莉子は、ブドウ摘みをしている夏目文香とついに対面する。彼女は、いじめに耐えられず、高校を中退し音楽家への夢も諦めて、父を手伝ってブドウ栽培に精を出し、いまは自分で納得のいく地元発のワインづくりに取組んでいたのであった。夏目がトランペット吹奏を練習していた、莉子にとっても思い出の崖の下がワインの貯蔵庫となっていた。そこでワインを1杯呑んで、二人は蟠(わだかま)りを解くことができた。莉子が赤おにであり、夏目文香が青おにであったのだ。
莉子は、出版社のボスの意向を蹴って、決然と気に入った少年の作品を出版することにした。本が完成し、町を立ち去る帰路、記念館学芸員森岡広太(中島歩)から由来を聞かされた大きな石のところで、元カレの結城一也に「一緒に友人から頂いたワインを呑むのはどうかな?」と電話するのである。高畠町のワインが呑みたくなる、すてきな幕切れであった。
社会科学的には、L経済圏をいかに蘇生させ活性化するかという、今日的な問題を扱ってもいるのである。
http://www.nhk.or.jp/yamagata/aooni/index.html(『山形発地域ドラマ「私の赤おに」公式サイト』)

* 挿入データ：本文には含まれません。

Lemma digit_char_inj d d' :
  (d < 10)%N -> (d' < 10)%N -> digit_char d = digit_char d' -> d = d'.
Proof.
  intros Hd Hd'. rewrite <- !pretty_N_char_digit by done. by apply pretty_N_char_inj.
Qed.

Lemma fixed_digits_inj w : forall v v',
  (v < 10 ^ N.of_nat w)%N -> (v' < 10 ^ N.of_nat w)%N ->
  fixed_digits w v "" = fixed_digits w v' "" -> v = v'.
Proof.
  induction w as [|w IH]; intros v v' Hv Hv' Heq.
  - cbn in Hv, Hv'. lia.
  - cbn [fixed_digits] in Heq.
    rewrite (fixed_digits_acc w (v `div` 10)), (fixed_digits_acc w (v' `div` 10)) in Heq.
    replace (N.of_nat (S w)) with (N.succ (N.of_nat w)) in Hv, Hv' by lia.
    rewrite N.pow_succ_r' in Hv, Hv'.
    apply append_inj_length in Heq as [Hhigh Hlow].
    2:{ by rewrite !length_fixed_digits. }
    injection Hlow as Hlow.
    apply digit_char_inj in Hlow; [|apply N.mod_lt; lia..].
    apply IH in Hhigh; [|apply N.Div0.div_lt_upper_bound; lia..].
    rewrite (N.div_mod' v 10), (N.div_mod' v' 10). congruence.
Qed.

Lemma fixed_width_inj w a b :
  0 <= a < 10 ^ Z.of_nat w -> 0 <= b < 10 ^ Z.of_nat w ->
  fixed_width w a = fixed_width w b -> a = b.
Proof.
  intros Ha Hb Heq. unfold fixed_width in Heq.
  assert (Hpow : Z.of_N (10 ^ N.of_nat w) = 10 ^ Z.of_nat w).
  { rewrite N2Z.inj_pow. f_equal. lia. }
  apply fixed_digits_inj in Heq; lia.
Qed.

(** X15. Within the fixed width (a producer identifier below [10^6], a sequence
    number below [10^18], neither negative) the key of a record determines
    the identifier, the sequence number and whether the record belongs to a
    transaction that will be aborted: two records with the same key were
    built from the same three values. *)
Theorem key_determines_record w1 w2 p1 p2 s1 s2 a1 a2 r1 r2 w1' w2' :
  0 <= p1 < 10 ^ 6 -> 0 <= p2 < 10 ^ 6 -> 0 <= s1 < 10 ^ 18 -> 0 <= s2 < 10 ^ 18 ->
  newRecord w1 p1 s1 a1 = Ok (r1, w1') -> newRecord w2 p2 s2 a2 = Ok (r2, w2') ->
  Key r1 = Key r2 -> p1 = p2 /\ s1 = s2 /\ a1 = a2.
Proof.
  intros Hp1 Hp2 Hs1 Hs2 Hr1 Hr2 Hkey.
  assert (Ha : a1 = a2).
  { rewrite <- (newRecord_sentinel _ _ _ _ _ _ Hr1), <- (newRecord_sentinel _ _ _ _ _ _ Hr2).
    unfold aborted_key. by rewrite Hkey. }
  subst a2.
  rewrite (newRecord_Key _ _ _ _ _ _ Hr1), (newRecord_Key _ _ _ _ _ _ Hr2) in Hkey.
  rewrite !(fmt_d0_fixed_width 6), !(fmt_d0_fixed_width 18) in Hkey by (done || lia).
  apply append_inj_length in Hkey as [_ Hkey]; [|done].
  apply append_inj_length in Hkey as [Hp Hkey].
  2:{ unfold fixed_width. by rewrite !length_fixed_digits. }
  apply (append_inj_length "." ".") in Hkey as [_ Hs]; [|done].
  apply fixed_width_inj in Hp; [|done..]. apply fixed_width_inj in Hs; [|done..].
  done.
Qed.

(** Two records with the same key, one of them stamped: both were built for
    offset 23 of producer 0. *)
Lemma key_determines_record_witness : 0 = 0 /\ 23 = 23 /\ false = false.
Proof.
  apply (key_determines_record ex_worker ex_worker_ts 0 0 23 23 false false
           (KeySliceRecord "000000.000000000000000023" [Byte.x00])
           (with_Timestamp 1000000000 (KeySliceRecord "000000.000000000000000023" [Byte.x00]))
           ex_worker (set_fakeTimestampMs 1001 ex_worker_ts)).
  - lia.
  - lia.
  - lia.
  - lia.
  - vm_compute. reflexivity.
  - vm_compute. reflexivity.
  - reflexivity.
Defined.

(** ** Checkpoints *)

Lemma dispatch_checkpoint o m :
  match dispatch o (o_p o) m with
  | FNext m' =>
    if 5000000000 <? o_since o - lastCheckpoint (Status (pw m))
    then o_store o = None /\ lastCheckpoint (Status (pw m')) = o_now o
    else lastCheckpoint (Status (pw m')) = lastCheckpoint (Status (pw m))
  | FBreak _ => False
  | FStop _ _ => True
  end.
Proof.
  unfold dispatch.
  destruct (currentOffsets m !! Z.to_nat (o_p o)) as [c|]; [|done].
  cbn [pw willAbort set_currentOffsets].
  destruct (newRecord (pw m) 0 c (willAbort m)) as [[r0 w1]| |] eqn:Hr; [|done..].
  apply newRecord_lastCheckpoint in Hr.
  unfold produceCheckpoint, Chk.
  cbn [pw set_pw set_inflight log_call set_calls set_currentOffsets upd_status].
  rewrite Hr.
  destruct (5000000000 <? o_since o - lastCheckpoint (Status (pw m))).
  - by destruct (o_store o).
  - done.
Qed.

Lemma loop_body_checkpoint o m :
  match loop_body o m with
  | FNext m' =>
    if 5000000000 <? o_since o - lastCheckpoint (Status (pw m))
    then o_store o = None /\ lastCheckpoint (Status (pw m')) = o_now o
    else lastCheckpoint (Status (pw m')) = lastCheckpoint (Status (pw m))
  | FBreak m' => lastCheckpoint (Status (pw m')) = lastCheckpoint (Status (pw m))
  | FStop _ _ => True
  end.
Proof.
  unfold loop_body. fold (entered m).
  change (nPartitions (config (pw (entered m)))) with (nPartitions (config (pw m))).
  change (loop_i (entered m)) with (loop_i m).
  change (msgsPerTransaction (config (pw (entered m))))
    with (msgsPerTransaction (config (pw m))).
  destruct (nPartitions (config (pw m)) <=? 0); [done|].
  assert (Hsend : forall m1,
            lastCheckpoint (Status (pw m1)) = lastCheckpoint (Status (pw m)) ->
            match dispatch o (o_p o) m1 with
            | FNext m' =>
              if 5000000000 <? o_since o - lastCheckpoint (Status (pw m))
              then o_store o = None /\ lastCheckpoint (Status (pw m')) = o_now o
              else lastCheckpoint (Status (pw m')) = lastCheckpoint (Status (pw m))
            | FBreak m' => lastCheckpoint (Status (pw m')) = lastCheckpoint (Status (pw m))
            | FStop _ _ => True
            end).
  { intros m1 Hm1. pose proof (dispatch_checkpoint o m1) as Hd.
    destruct (dispatch o (o_p o) m1); [|done..]. by rewrite Hm1 in Hd. }
  destruct (0 <? loop_i m); [|by apply Hsend].
  destruct (wrap64 (msgsPerTransaction (config (pw m))) =? 0); [done|].
  destruct (Z.rem (loop_i m) (wrap64 (msgsPerTransaction (config (pw m)))) =? 0);
    [|by apply Hsend].
  pose proof (boundary_cases o (entered m)) as Hb.
  destruct (boundary o (entered m)) as [m1|m1|]; [| |done].
  - destruct Hb as (_ & _ & _ & ->). by apply Hsend.
  - by destruct Hb as (cs & -> & _).
Qed.

(** X16. The time of the last checkpoint moves only when an iteration finds that
    more than five seconds have passed since it: the iteration then stores
    the ledger and logs the status, and the new time is the one it read
    before. A store that fails there, or at the checkpoint that closes an
    epoch, ends the process; the closing checkpoint leaves the time alone. *)
Theorem checkpoint_timing m ev m' :
  step m ev = Some m' ->
  (alive (pc m') ->
   lastCheckpoint (Status (pw m')) <> lastCheckpoint (Status (pw m)) ->
   exists o, ev = EvMain o /\ pc m = Acquire /\ pc m' = LoopTop /\
             5000000000 < o_since o - lastCheckpoint (Status (pw m)) /\
             o_store o = None /\ lastCheckpoint (Status (pw m')) = o_now o)
  /\
  (forall o, ev = EvMain o -> pc m = Acquire -> pc m' = LoopTop ->
     5000000000 < o_since o - lastCheckpoint (Status (pw m)) ->
     o_store o = None /\ lastCheckpoint (Status (pw m')) = o_now o)
  /\
  (forall o, ev = EvMain o -> pc m = Drain ->
     match o_store o with
     | Some _ => pc m' = Exited
     | None => exists c r, pc m' = Returned c r None /\ pw m' = pw m
     end).
Proof.
  intros Hs.
  assert (Hloop : forall o, ev = EvMain o -> pc m = Acquire ->
            match loop_body o m with
            | FNext m1 => m' = set_pc LoopTop m1
            | FBreak m1 => m' = set_pc Finalize m1
            | FStop how m1 => m' = set_pc how m1
            end).
  { intros o -> Hpc. unfold step in Hs. rewrite Hpc in Hs.
    destruct (negb _); [done|]. destruct (_ && _); [done|]. injection Hs as <-.
    by destruct (loop_body o m). }
  split; [|split].
  - intros Halive Hne. destruct ev as [o|k offset err now].
    + exists o. destruct (pc m) eqn:Hpc; try (by unfold step in Hs; rewrite Hpc in Hs).
      * unfold step in Hs. rewrite Hpc in Hs. by destruct (_ && _); simplify_eq.
      * specialize (Hloop o eq_refl eq_refl).
        pose proof (loop_body_checkpoint o m) as Hc.
        pose proof (loop_body_cases o m) as Hcases.
        destruct (loop_body o m) as [m1|m1|how m1]; subst m'; cbn in *.
        -- destruct (5000000000 <? _) eqn:Hdue; [|done].
           apply Z.ltb_lt in Hdue. by destruct Hc.
        -- done.
        -- destruct Halive as (? & ? & ?). by destruct Hcases as [[?|?] _].
      * unfold step in Hs. rewrite Hpc in Hs. injection Hs as <-. exfalso. apply Hne.
        unfold finalize, fail_transaction, count_failed.
        by destruct (o_flush o), (o_end o).
      * unfold step in Hs. rewrite Hpc in Hs. destruct (inflight m); [|done].
        injection Hs as <-. exfalso. apply Hne.
        unfold finish, produceCheckpoint, Chk.
        destruct (o_store o); [done|]. cbn. by destruct (errored m).
    + exfalso. apply Hne. unfold step in Hs.
      destruct (running (pc m)); [|done]. destruct (inflight m !! k); [|done].
      injection Hs as <-. unfold handler, Chk. destruct err; [done|].
      cbn [Offset with_Offset]. destruct (negb _); [|done].
      cbn. by destruct (16384 <=? _).
  - intros o Hev Hpc Hpc' Hdue. specialize (Hloop o Hev Hpc).
    pose proof (loop_body_checkpoint o m) as Hc.
    pose proof (loop_body_cases o m) as Hcases.
    apply Z.ltb_lt in Hdue. rewrite Hdue in Hc.
    destruct (loop_body o m) as [m1|m1|how m1]; subst m'; cbn in *; [done|done|].
    destruct Hcases as [[?|?] _]; congruence.
  - intros o -> Hpc. unfold step in Hs. rewrite Hpc in Hs.
    destruct (inflight m); [|done]. injection Hs as <-.
    unfold finish, produceCheckpoint, Chk. destruct (o_store o); [done|].
    cbn. destruct (errored m); eauto.
Qed.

https://www.takahata-winery.jp/info/(「高畠ワイナリー」)
女優の村川絵梨さんは、NHKの朝ドラ『風のハルカ』(脚本・大森美香)そして、森田芳光監督の映画『僕達急行 A列車で行こう』以来ひさしぶりに観る機会を得た。とうぜん成長している。今後もミュージカルの舞台を含め期待したい。